Protein pancakes

February 17, 2015
 

Protein pancakes recipe

Protein pancakes

We’d name every day Pancake Day if we could. But seeing as it is Shrove Tuesday, we’re making it extra special by sharing this flippin’ great recipe. These are made with unflavoured whey protein powder to make them extra satisfying, filling and balanced. But leave it out if you’re not down with protein powder. We’ve also added extra goodness in the form of flaxseed.
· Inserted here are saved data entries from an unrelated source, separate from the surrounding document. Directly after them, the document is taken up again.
(** ** The scope on the canvas *)

(** X11: after a resize that returns, with a range scale of at most 70
    miles (it is 24.0), every point within the range scale is projected
    onto the canvas, at least 40 pixels from each edge. *)
Theorem in_scope_on_canvas (tk : Toolkit) (s s' : IKO) (b r : R) :
  updating_size s = false ->
  update_canvas_size tk s = Ok tt s' ->
  0 < range_scale s <= 70 ->
  0 <= r <= range_scale s ->
  let p := polar_to_cartesian s' b r in
  40 <= fst p <= IZR (canvas_size s') - 40
  /\ 40 <= snd p <= IZR (canvas_size s') - 40.
Proof.
  intros Hflag Hret Hrs Hr p. subst p.
  destruct (update_canvas_size_returns tk s s' Hflag Hret)
    as (Hcs & Hc & Hp & _ & Hrs' & _).
  destruct (half_canvas _ Hcs) as [Hhalf Hdouble].
  unfold polar_to_cartesian. cbn [fst snd]. rewrite Hp, Hc, Hrs'.
  rewrite minus_IZR.
  set (c := IZR (canvas_size s' / 2)) in *.
  set (a := Py.radians (90 - b)).
  assert (Hq : 1.0 <= (c - 40) / range_scale s).
  { apply Rmult_le_reg_r with (range_scale s); [lra |].
    unfold Rdiv. rewrite Rmult_assoc, Rinv_l by lra. lra. }
  rewrite (Rmax_right _ _ Hq).
  assert (Hd : 0 <= r * ((c - 40) / range_scale s) <= c - 40).
  { split.
    - apply Rmult_le_pos; lra.
    - apply Rle_trans with (range_scale s * ((c - 40) / range_scale s)).
      + apply Rmult_le_compat_r; lra.
      + right. field. lra. }
  set (d := r * ((c - 40) / range_scale s)) in *.
  pose proof (COS_bound a) as [Hc1 Hc2].
  pose proof (SIN_bound a) as [Hs1 Hs2].
  assert (Hx : - d <= d * cos a <= d) by (split; nra).
  assert (Hy : - d <= d * sin a <= d) by (split; nra).
  lra.
Qed.

Lemma in_scope_on_canvas_witness :
  exists s',
    update_canvas_size quiet_toolkit northbound = Ok tt s'
    /\ let p := polar_to_cartesian s' 40 8 in
       40 <= fst p <= IZR (canvas_size s') - 40
       /\ 40 <= snd p <= IZR (canvas_size s') - 40.
Proof.
  eapply ex_intro. split; [exact quiet_resize_northbound |].
  apply (in_scope_on_canvas quiet_toolkit northbound);
    [reflexivity | exact quiet_resize_northbound | cbn; lra | cbn; lra].
Defined.

(** ** Stale ticks and bad trail lengths *)


Lemma int_negative (value : R) : value <= -1 -> (Py.int value <= -1)%Z.
Proof.
  intros Hv. unfold Py.int.
  destruct (Rle_dec 0 value) as [Hp | _]; [lra |].
  unfold Zceil.
  assert (H : (1 <= Zfloor (- value))%Z) by (apply Zfloor_lub; lra).
  lia.
Qed.

(** X13: a trail length between [-2^63] and -1 makes
    [on_trail_length_change] raise [ValueError] from [deque]:
    [trail_length] is already written and negative, while the trail
    itself, its label and the display are left as they were.  (Below
    [-2^63] the capacity does not fit the index type of [deque], which
    raises another exception.) *)
Theorem negative_trail_length_raises (tk : Toolkit) (value : R) (s : IKO) :
  -9223372036854775808 <= value <= -1 ->
  on_trail_length_change tk value s
  = Raise (ValueError "maxlen must be non-negative")
      (set_trail_length (Py.int value) s)
  /\ (Py.int value < 0)%Z.
Proof.
  intros [_ Hv]. pose proof (int_negative value Hv) as Hi.
  split; [| lia].
  unfold on_trail_length_change. rewrite bind_modify.
  unfold bind at 1. fields. unfold Deque.new.
  destruct (Z.ltb_spec (Py.int value) 0) as [_ | Hge]; [reflexivity | lia].
Qed.

Lemma negative_trail_length_raises_witness :
  on_trail_length_change quiet_toolkit (-1) northbound
  = Raise (ValueError "maxlen must be non-negative")
      (set_trail_length (Py.int (-1)) northbound)
  /\ (Py.int (-1) < 0)%Z.
Proof.
  apply (negative_trail_length_raises quiet_toolkit (-1) northbound). lra.
Defined.

(** ** Draws and bearings of the coastline *)

Lemma coastline_loop_draws (s : IKO) (base_dir : R) (idx : list nat) :
  forall (points : list (R * R)) (g : Random.state),
    snd (coastline_loop s base_dir idx points g)
    = Random.mk (Random.stream g)
        (Random.cursor g + 2 * List.length idx).
Proof.
  induction idx as [| i idx IH]; intros points g; cbn [coastline_loop].
  - unfold Random.ret. cbn [snd List.length]. destruct g as [st c].
    cbn [Random.stream Random.cursor]. f_equal. lia.
  - unfold Random.uniform. unfold Random.bind, Random.random, Random.ret.
    cbv beta iota zeta. rewrite IH.
    cbn [Random.stream Random.cursor List.length]. f_equal. lia.
Qed.

(** X14: [generate_coastline] takes exactly 81 draws from the random
    source (one for the direction, two for each of the 40 vertices) and
    nothing else from it. *)
Theorem generate_coastline_draws (s : IKO) (g : Random.state) :
  snd (generate_coastline s g)
  = Random.mk (Random.stream g) (Random.cursor g + 81).
Proof.
  unfold generate_coastline, Random.uniform.
  unfold Random.bind, Random.random, Random.ret.
  cbv beta iota.
  match goal with |- context [coastline_loop s ?b ?idx [] ?g'] =>
    pose proof (coastline_loop_draws s b idx [] g') as Hdraws;
    destruct (coastline_loop s b idx [] g') as [points g'']
  end.
  cbn [snd] in *. rewrite Hdraws.
  cbn [Random.stream Random.cursor]. rewrite length_seq.
  unfold segments. f_equal. lia.
Qed.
Try them hot from the pan with some Greek yogurt. Or loaded with all the toppings – chopped nuts and seeds (try pecans, pistachios or pumpkin seeds), nut butters etc. They’re also great on their own with just a drizzle of honey or maple syrup.

Makes approx. 5 pancakes

You will need:

  • 1 banana
  • 1 egg
  • 40g oats
  • 30g unflavoured whey protein (we use myprotein)
  • 1 tsp ground cinnamon
  • 1 tsp flaxseed
  • 1 tbsp Greek yogurt / natural yogurt (optional)
  • Coconut oil for cooking (we love Lucy Bee)
  • Handful blueberries
  • Peanut/cashew/almond butter, natural or Greek yogurt, chopped nuts, honey (for topping, optional)

Method:

  1. Blend or mash all the ingredients together (except for the coconut oil and blueberries) until combined.
  2. Heat a non-stick frying pan over a moderate heat and heat approx 1 tsp coconut oil per 2-3 pancakes (depending on the size of your pan). Make sure the pan is hot enough by dropping a tiny amount of the batter into the pan – it will sizzle immediately when it’s ready.
  3. Using a ladel or large metal spoon, pour approximately a palm-sized spoonful of the batter into the pan, one at a time (making sure there’s enough space around each one so you can turn them easily). Cook for 30 seconds – 1 minute until the underside is golden, then drop 2-3 blueberries on top and flip with a spatula and cook for another minute or so until both sides are golden brown. Remove the pan from the heat, wipe it with clean, dry kitchen roll, then repeat for the remaining batter. (Note: As the pan gets hotter, you may need to flip the pancakes earlier)
  4. Serve with honey, Greek/natural yoghurt, chopped nuts and seeds, almond butter – in any combination…

Notes:

  • Try leaving the banana out of the blended batter, and instead stir it through before cooking, in tiny chopped pieces, for gooey banana chunks as you bite into the pancakes
  • This will make approx two large pancakes if you’d prefer
  • Just as good cold – they’ll last up to two days wrapped in foil in a cool, dry place. Good with a cuppa.